A lot of startups in the US are rightly worried about software patents. A couple of days ago somebody published “Arguments you can make against software patents as a startup CTO” [via Bessen and Henrion].

To quote some bits from it:

Most software engineers believe that software patents are bad for innovation, and shouldn’t exist. Unfortunately, this isn’t a good argument against filing for software patents, since it’s essentially a complaint about the rules of the game, but as a startup CTO you still have to play the game, regardless of what you think of the rules.

Many CTOs of seed or A-round companies find themselves under pressure from non-technical co-founders and investors to spend time and money on software patents. While I don’t always win the debate, I can say with confidence that the return on investment on all of this time and effort was precisely $0 in every case.

[...]

When people ask about my “IP defensibility” strategy, I generally argue for trade secrets. They’re free, require no effort, you’re not disclosing potentially important information to competitors, and they basically lack any of the other shortcomings I describe above.
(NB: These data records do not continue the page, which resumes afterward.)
Lemma elem_insert_alive (es : list LRMapEntry) i e e0 a :
  slot es i = Some e0 -> e_alive e0 = false -> e_alive a = true ->
  a ∈ <[Z.to_nat i := e]> es <-> a = e \/ a ∈ es.
Proof.
  unfold slot. intros Hi H0 Ha. pose proof (lookup_lt_Some _ _ _ Hi) as Hlt. split.
  - intros H. apply list_elem_of_lookup_1 in H as [j Hj].
    destruct (decide (Z.to_nat i = j)) as [<-|].
    + rewrite list_lookup_insert_eq in Hj by done. left. congruence.
    + rewrite list_lookup_insert_ne in Hj by done. right. by eapply list_elem_of_lookup_2.
  - intros [->|H].
    + eapply list_elem_of_lookup_2. by apply list_lookup_insert_eq.
    + apply list_elem_of_lookup_1 in H as [j Hj].
      destruct (decide (Z.to_nat i = j)) as [E|]; [subst j; rewrite Hi in Hj; congruence|].
      eapply list_elem_of_lookup_2. by rewrite list_lookup_insert_ne.
Qed.

(** Linear probing finds a free slot when one is left. *)
Lemma free_slot_spec k cap es h :
  0 <= k -> cap = 2 ^ k -> zlen es = cap -> alive_count es < cap ->
  exists d e0, 0 <= d < cap /\
    free_slot (Z.to_nat cap) cap es (home_slot cap h) = Some (probe cap h d) /\
    slot es (probe cap h d) = Some e0 /\ e_alive e0 = false /\
    forall d' e', 0 <= d' < d -> slot es (probe cap h d') = Some e' -> is_fresh e' = false.
Proof.
  intros Hk Hcap Hlen Hcount. rewrite free_slot_scan, (home_probe cap k Hk Hcap).
  pose proof (scan_spec cap es k Hk Hcap Hlen (fun e => negb (e_alive e)) (Z.to_nat cap) h 0) as H.
  pose proof (cap_pos cap k Hk Hcap).
  destruct (scan _ _ _ _ _) as [j|].
  - destruct H as (d & e & Hd & -> & Hs & Hp & Hb). exists d, e.
    apply negb_true_iff in Hp. split_and!; try done; try lia.
    intros d' e' Hd' He'. unfold is_fresh. specialize (Hb d' e' Hd' He').
    apply negb_false_iff in Hb. by rewrite Hb.
  - destruct (alive_count_dead es) as (j & e & Hj & Hs & He); [lia|].
    destruct (probe_cover cap k Hk Hcap h j) as (d & Hd & <-); [lia|].
    specialize (H d e ltac:(lia) Hs). rewrite He in H. done.
Qed.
IBM’s Manny Schecter/Schechter has just published this paper. It speaks about the effects of Alice on business method patents, not just software patents, which Schecter and his employer support [1, 2]. “Many sources track aspects of PTAB outcomes,” says the abstract, “but none have specifically analyzed CBM outcomes at both the institution and final decision stages by ground. Practitioners, policymakers, patentees, and petitioners can benefit from an empirical analysis of outcomes. Our study analyzes CBM outcomes according to the basis for the challenge and examines whether the Supreme Court’s ruling in Alice Corp. Pty. Ltd. v. CLS Bank Int’l, 134 S.Ct. 2347 (2014) (Alice) makes § 101 grounds more popular in CBM petitions. We also investigate the effect of Alice on CBM petition filing and success. We determined that there were more § 101 challenges in CBM filings post-Alice.”

Patent lawyers are rightly worried (for themselves) that a lot of patents would no longer withstand challenges in/from a court of law. There is more uncertainty for them. Whether or not these patents are worth something, injunctions, embargoes and even raids remain a scary prospect to companies that actually produce things.

“Though force can protect in emergency, only justice, fairness, consideration and cooperation can finally lead men to the dawn of eternal peace.”